Catatan itu ditinggalkan tepat di depan piring kubis. Rupanya catatan itu ialah tarif yang dikenakan atas jasa pemotongan kubis. Pria ini mematok RM10 atau sekitar Rp34 ribu pada istrinya untuk kubis dengan telah dipotong.

Membaca Juga: Definisi Suami Setia, Tips Andhika Pratama Hindari Selingkuh Dibahas Lagi

Selain itu pria ini juga meminta jasanya dibayar tunai dan tidak menerima transfer. Membaca catatan yang ditinggalkan suami, Julia pasrah saja walaupun ia tahu itu hanya candaan belaka.

Catatan peninggalan pedusi untuk suami (Facebook Julia Thulasi)

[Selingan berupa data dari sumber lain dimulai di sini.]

(* ===== verification/BuildScript.v ===== *)
(** The build script ([src/build.rs]): which programs go into the ramdisk, how they are
    compiled and packed.  The compilers, the linker and the archiver are external: what a command
    does to the files is the argument [tool].  Paths, names and file contents are bytes. *)

From stdpp Require Import sorting.
From S2P Require Import Text Prelude Initrd.

(** ** The host *)

(** [Command::new(program).args(args).current_dir(dir)]. *)
Record command : Type := mkCommand { cmd : list Z; args : list (list Z); dir : option (list Z) }.
(** A successful [DirEntry]: what [file_type] says ([Some true] for a directory) and the name. *)
Record dir_entry : Type := mkDirEntry { is_dir : option bool; file_name : list Z }.
(** The regular files and the lines printed for cargo. *)
Record host : Type := mkHost { disk : gmap (list Z) (list Z); printed : list (list Z) }.
Abbreviation B := (st host).
Definition set_disk (f : gmap (list Z) (list Z) → gmap (list Z) (list Z)) (h : host) : host := mkHost (f (disk h)) (printed h).

(** [PathBuf::join] of a relative path, and of several in turn. *)
Definition join (p q : list Z) : list Z :=
  match last p with
  | None => q
  | Some c => if c =? 47 then p ++ q else p ++ 47 :: q
  end.
Definition is_file (p : list Z) (h : host) : bool := bool_decide (is_Some (disk h !! p)).
Definition println (line : list Z) : B unit := modify (λ h, mkHost (disk h) (printed h ++ [line])).
Definition lift {A} (o : outcome A) : B A :=
  match o with Done a => mret a | Panic => panic | Diverge => diverge end.

(** The order of [String]s. *)
Fixpoint bytes_le (a b : list Z) : Prop :=
  match a, b with
  | [], _ => True
  | _, [] => False
  | x :: a, y :: b => x < y ∨ x = y ∧ bytes_le a b
  end.
#[export] Instance bytes_le_dec : RelDecision bytes_le.
Proof.
  intros a. induction a as [|x a IH]; intros [|y b]; cbn; [left; done|left; done|right; tauto|].
  destruct (decide (x < y)); [left; by left|].
  destruct (decide (x = y)); [|right; tauto]. destruct (IH b); [left; by right|right; tauto].
Defined.
#[export] Instance bytes_le_total : Total bytes_le.
Proof.
  intros a. induction a as [|x a IH]; intros [|y b]; cbn; [by left|by left|by right|].
  destruct (Z.lt_total x y) as [H|[->|H]]; [left; by left| |right; by left].
  destruct (IH b); [left|right]; by right.
Qed.

(** ** The script *)

Section script.
(** [.status()]: [None] if the command cannot be started, else its success and the files after it. *)
Variable tool : command → gmap (list Z) (list Z) → option (bool * gmap (list Z) (list Z)).
(** [fs::read_dir]; an entry that cannot be read is [None]. *)
Variable read_dir : list Z → option (list (option dir_entry)).
(** The environment variable [RUSTC]. *)
Variable RUSTC : option (list Z).

(** [.status().expect(..)] and [assert!(status.success())]. *)
Definition run_tool (c : command) : B unit := λ h,
  match tool c (disk h) with
  | Some (true, d) => Done (tt, mkHost d (printed h))
  | _ => Panic
  end.
(** The commands, and the functions that run them. *)
Definition asm_cmd (src obj : list Z) : command :=
  mkCommand (str "riscv64-elf-gcc") [str "-c"; str "-march=rv64gc"; str "-mabi=lp64d"; str "-o"; obj; src] None.
Definition ar_cmd (obj archive : list Z) : command :=
  mkCommand (str "riscv64-elf-ar") [str "crs"; archive; obj] None.
Definition rustc : list Z := default (str "rustc") RUSTC.
Definition userlib_cmd (src rlib : list Z) : command :=
  mkCommand rustc
    [str "--edition=2021"; str "--crate-name=userlib"; str "--crate-type=rlib";
     str "--target=riscv64gc-unknown-none-elf"; str "-Copt-level=z"; str "-Cpanic=abort";
     str "-o"; rlib; src] None.
Definition rust_user_cmd (src elf linker_script userlib : list Z) : command :=
  mkCommand rustc
    [str "--edition=2021"; str "--crate-type=bin"; str "--target=riscv64gc-unknown-none-elf";
     str "--extern"; str "userlib=" ++ userlib; str "-Copt-level=z"; str "-Cpanic=abort";
     str "-Crelocation-model=static"; str "-Cstrip=symbols"; str "-Clink-arg=--gc-sections";
     str "-Clink-arg=-T" ++ linker_script; str "-o"; elf; src] None.
Definition c_user_cmd
    (src elf linker_script include_dir runtime posix stdio alloc fdtable startup : list Z) : command :=
  mkCommand (str "riscv64-elf-gcc")
    [str "-march=rv64gc"; str "-mabi=lp64d"; str "-mcmodel=medany"; str "-msmall-data-limit=0"; str "-O2";
     str "-ffreestanding"; str "-fno-builtin"; str "-fno-stack-protector"; str "-ffunction-sections";
     str "-fdata-sections"; str "-fno-pic"; str "-fno-pie"; str "-nostdlib"; str "-nostartfiles"; str "-no-pie";
     str "-Wl,--gc-sections"; str "-Wl,--build-id=none"; str "-s"; str "-I"; include_dir; str "-T"; linker_script;
     str "-o"; elf; startup; runtime; posix; stdio; alloc; fdtable; src] None.
Definition embed_cmd (out_dir : list Z) : command :=
  mkCommand (str "riscv64-elf-ld")
    [str "-r"; str "-b"; str "binary"; str "-o"; str "initrd-bin.o"; str "rootfs.cpio"] (Some out_dir).
Definition tag_cmd (initrd_obj abi_obj bin_obj : list Z) : command :=
  mkCommand (str "riscv64-elf-ld") [str "--no-warn-mismatch"; str "-r"; str "-o"; initrd_obj; abi_obj; bin_obj] None.
Definition compile_asm (src obj : list Z) : B unit := run_tool (asm_cmd src obj).
Definition archive_obj (obj archive : list Z) : B unit := run_tool (ar_cmd obj archive).
Definition compile_userlib (src rlib : list Z) : B unit := run_tool (userlib_cmd src rlib).
Definition compile_rust_user (src elf linker_script userlib : list Z) : B unit :=
  run_tool (rust_user_cmd src elf linker_script userlib).
Definition compile_c_user
    (src elf linker_script include_dir runtime posix stdio alloc fdtable startup : list Z) : B unit :=
  run_tool (c_user_cmd src elf linker_script include_dir runtime posix stdio alloc fdtable startup).

(** The directories with a [main], as [main] collects them, sorted. *)
Definition main_rs (programs_dir name : list Z) : list Z := join (join programs_dir name) (str "src/main.rs").
Definition main_c (programs_dir name : list Z) : list Z := join (join programs_dir name) (str "src/main.c").
Definition entry_name (e : option dir_entry) : option (list Z) :=
  e ← e;
  if bool_decide (is_dir e = Some true) && utf8_ok (file_name e) then Some (file_name e) else None.
Definition has_main (programs_dir : list Z) (h : host) (name : list Z) : bool :=
  is_file (main_rs programs_dir name) h || is_file (main_c programs_dir name) h.
Definition list_programs (programs_dir : list Z) : B (list (list Z)) :=
  entries ← unwrap (read_dir programs_dir);
  gets (λ h, merge_sort bytes_le (filter (has_main programs_dir h) (omap entry_name entries))).

Section paths.
Variables (out_dir src_dir : list Z).
Definition programs_path : list Z := join (join src_dir (str "user")) (str "programs").
Definition userlib_path : list Z := join out_dir (str "libuserlib.rlib").
Definition user_ld : list Z := join (join src_dir (str "programs")) (str "user.ld").
Definition user_file (f : list Z) : list Z := join (join src_dir (str "user")) f.

(** One program: its source decides the compiler. *)
Definition compile_program (name : list Z) : B (list Z * list Z) :=
  let rust_source := main_rs programs_path name in
  let c_source := main_c programs_path name in
  let elf := join out_dir name in
  rust ← gets (is_file rust_source);
  c ← gets (is_file c_source);
  _ ← (if (rust : bool) then compile_rust_user rust_source elf user_ld userlib_path
       else if (c : bool) then
         compile_c_user c_source elf user_ld (user_file (str "include")) (user_file (str "libc/nekos.c"))
           (user_file (str "libc/posix.c")) (user_file (str "libc/printf.c")) (user_file (str "libc/malloc.c"))
           (user_file (str "libc/fd_table.c")) (user_file (str "libc/crt0.S"))
       else panic);
  mret (name, elf).
Fixpoint compile_programs (names : list (list Z)) : B (list (list Z * list Z)) :=
  match names with
  | [] => mret []
  | n :: names => x ← compile_program n; xs ← compile_programs names; mret (x :: xs)
  end.
(** The archive: each ELF is read and appended, with its number, then the trailer. *)
Fixpoint pack_from (archive : list Z) (index : Z) (user_elfs : list (list Z * list Z)) : B (list Z) :=
  match user_elfs with
  | [] => lift (append_newc_entry archive TRAILER [] (u32 (index + 1)))
  | (name, elf) :: user_elfs =>
      h ← gets disk;
      data ← unwrap (h !! elf);
      archive ← lift (append_newc_entry archive name data (u32 (index + 1)));
      pack_from archive (index + 1) user_elfs
  end.
Definition asm_source (f : list Z) : list Z :=
  join (join (join (join src_dir (str "src")) (str "arch")) (str "riscv")) f.
Definition build_boot_code : B unit :=
  _ ← compile_asm (asm_source (str "start.S")) (join out_dir (str "start.o"));
  _ ← compile_asm (asm_source (str "trap.S")) (join out_dir (str "trap.o"));
  _ ← compile_asm (asm_source (str "user.S")) (join out_dir (str "user.o"));
  _ ← archive_obj (join out_dir (str "start.o")) (join out_dir (str "libstart.a"));
  _ ← archive_obj (join out_dir (str "trap.o")) (join out_dir (str "libtrap.a"));
  archive_obj (join out_dir (str "user.o")) (join out_dir (str "libuser.a")).
(** The archive becomes an object file, is tagged with the ABI and goes into a library. *)
Definition embed_initrd (cpio : list Z) : B unit :=
  _ ← modify (set_disk <[join out_dir (str "rootfs.cpio") := cpio]>);
  _ ← run_tool (embed_cmd out_dir);
  _ ← compile_asm (join src_dir (str "src/arch/riscv/initrd.S")) (join out_dir (str "initrd-abi.o"));
  _ ← run_tool (tag_cmd (join out_dir (str "initrd.o")) (join out_dir (str "initrd-abi.o"))
        (join out_dir (str "initrd-bin.o")));
  archive_obj (join out_dir (str "initrd.o")) (join out_dir (str "libinitrd.a")).
Definition link_directives : list (list Z) :=
  [str "cargo:rustc-link-search=native=" ++ out_dir;
   str "cargo:rustc-link-lib=static:+whole-archive=start";
   str "cargo:rustc-link-lib=static:+whole-archive=trap";
   str "cargo:rustc-link-lib=static:+whole-archive=user";
   str "cargo:rustc-link-lib=static:+whole-archive=initrd";
   str "cargo:rustc-link-arg=-T" ++ join src_dir (str "linker.ld");
   str "cargo:rerun-if-changed=src/arch/riscv/start.S";
   str "cargo:rerun-if-changed=src/arch/riscv/trap.S";
   str "cargo:rerun-if-changed=src/arch/riscv/user.S";
   str "cargo:rerun-if-changed=programs/user.ld";
   str "cargo:rerun-if-changed=user/userlib/src";
   str "cargo:rerun-if-changed=user/include";
   str "cargo:rerun-if-changed=user/libc";
   str "cargo:rerun-if-changed=user/programs";
   str "cargo:rerun-if-changed=src/arch/riscv/initrd.S";
   str "cargo:rerun-if-changed=linker.ld";
   str "cargo:rerun-if-changed=build.rs"].
(** [main], from the two variables that cargo sets. *)
Definition build_main : B unit :=
  _ ← build_boot_code;
  _ ← compile_userlib (user_file (str "userlib/src/lib.rs")) userlib_path;
  user_programs ← list_programs programs_path;
  user_elfs ← compile_programs user_programs;
  cpio ← pack_from [] 0 user_elfs;
  _ ← embed_initrd cpio;
  foreach link_directives println.
End paths.
End script.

Namun tetap saja ia tak kehabisan akal dan membiarkan hal ini. Julia akhirnya melakukan hal serupa buat membalas sang suami.

Setelah masakan dengan ia buat jadi, Julia pun meninggalkan catatan di depan piring saji. “Tuan suami, RM15. Tukar dulu sebelum makan. No hutang, ” tulis Julia di selembar kertas.

Giliran Julia yang mematok harga sasaran sebesar RM15 atau sekitar Rp51 ribu. “Nggak akan saya sedia kasih dia makanan gratis. Maka saya kasih catatan itu ke dia. Hahaha, ” ujar Julia.

Julia berkata sang suami hanya mengangguk dan terdiam saat membaca pesan ini.

Baca Serupa: Video Istri Labrak Suami sama Selingkuhannya di Zona Viral, Warganet Geram

Unggahan Julia menarik banyak perhatian warganet. Mematok Kamis (4/2/2021), cerita ini sudah viral serta mendapatkan lebih lantaran 14 ribu likes dari warganet.

Penuh warganet yang menganggap cara bercumbu-cumbu mereka menggemaskan. Warganet lainnya biar mendeklarasikan bahwa wanita tak sudah kalah dan selalu mempunyai pendapat untuk melakukan pembalasan.